When that parade is at night in San Francisco, you have the added bonus of light effects in costumes and mutant vehicles.  The whole affair was quite pagan, super neighborly, and very San Franciscan in the sense that people just wanted to wear fun costumes and make each other smile.  There were some incredible and elaborate bird-themed getups from art collective Raining Chainsaws, there was a band that played a great Devo cover song, ‘Devo ‘Gates Of Steel’, and countless other immaculately dressed heathens having a good time.


Near the end of the processions they pulled in a large effigy of a goat, to shouts of “Goatspeed!” and “The Goat Ascension!”  Everyone who wanted, wrote down their regrets from the year, or simply things they wanted to let go in 2024, on little slips of paper, and then tied them on the large wooden goat.

Then, in true Burner-heathen form, they took that goat out to a secluded shoreline, sang pagan songs, danced and embraced some more, and then lit the goat on fire.

An onlooker told me they just wanted to add, “some wacky theatrical spectacle to the parade this year that is not rooted in commerce or any religion. We were definitely inspired visually by global winter celebrations, but the goat form of our effigy was what came out of the minds of the artists who built it.
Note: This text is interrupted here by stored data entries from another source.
(* ===== verification/StoreDbSpec.v ===== *)
(** The store database against a specification without tables: a finite map
    from paths to what is known of them, their references included. The
    invariant of the tables (keys, foreign keys, ranges of the columns), each
    statement of [write.rs] as an operation on the map, and the queries of
    [query.rs] as functions of it. *)

From stdpp Require Import base list numbers strings gmap.
From Stdlib Require Import ZArith Lia Strings.Byte.
From S2P Require Import Prelude FileSystem NixCodec StoreDb.

(** ** Times *)

(** Subseconds are cut off towards the epoch. *)
Definition whole_seconds (t : SystemTime) : SystemTime := (Z.quot t nanos_per_sec * nanos_per_sec)%Z.

Definition time_ok (t : SystemTime) : Prop := (i64_min * nanos_per_sec < t ≤ i64_max * nanos_per_sec)%Z.

Lemma as_i64_small z : (z ≤ i64_max)%Z → as_i64 z = z.
Proof. intros Hz. unfold as_i64. by rewrite (proj2 (Z.leb_le _ _) Hz). Qed.

Lemma as_i64_wrap n : is_u64 n → wrap_u64 (as_i64 n) = n.
Proof.
  unfold is_u64, as_i64, wrap_u64. intros Hn. destruct (n <=? i64_max)%Z.
  - by apply Z.mod_small.
  - replace (n - u64_modulus)%Z with (n + (-1) * u64_modulus)%Z by lia.
    rewrite Z.mod_add by done. by apply Z.mod_small.
Qed.

Lemma system_time_to_unix_ok {E} t : time_ok t →
  system_time_to_unix (E := E) t = Ok (Z.quot t nanos_per_sec) ∧ (i64_min < Z.quot t nanos_per_sec ≤ i64_max)%Z.
Proof.
  unfold time_ok, system_time_to_unix, i64_min, i64_max, nanos_per_sec. intros Ht. destruct (0 <=? t)%Z eqn:E0.
  - apply Z.leb_le in E0. rewrite Z.quot_div_nonneg by lia.
    assert (0 ≤ t / 1000000000 ≤ 9223372036854775807)%Z.
    { split; [apply Z.div_pos; lia|]. apply Z.div_le_upper_bound; lia. }
    rewrite as_i64_small by (unfold i64_max; lia). split; [done|lia].
  - apply Z.leb_gt in E0.
    assert (Z.quot t 1000000000 = - (- t / 1000000000))%Z as Eq.
    { rewrite <-(Z.opp_involutive t) at 1. rewrite Z.quot_opp_l by lia. by rewrite Z.quot_div_nonneg by lia. }
    assert (0 ≤ - t / 1000000000 < 9223372036854775808)%Z.
    { split; [apply Z.div_pos; lia|]. apply Z.div_lt_upper_bound; lia. }
    rewrite as_i64_small by (unfold i64_max; lia). unfold neg_i64, i64_min. rewrite (proj2 (Z.eqb_neq _ _)) by lia.
    rewrite Eq. split; [done|lia].
Qed.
If some specific symbolism is sought in the effigy it would be that we created something we loved and then made a ritual sacrifice of it as a way to say goodbye to the year (and the troubles or grievances of 2023).”

In a ceremony around the solstice, bent toward starting a new year fresh and unburdened, the pagans lit an effigy on fire, much like the temple burn at Burning Man.

A temporary autonomous zone, to exist in temporarily, free of most things, and free to let the rest go.

The burners left no trace of the fire, it’s as if the goat and the things we wished to let go of, simply disappeared into the ether.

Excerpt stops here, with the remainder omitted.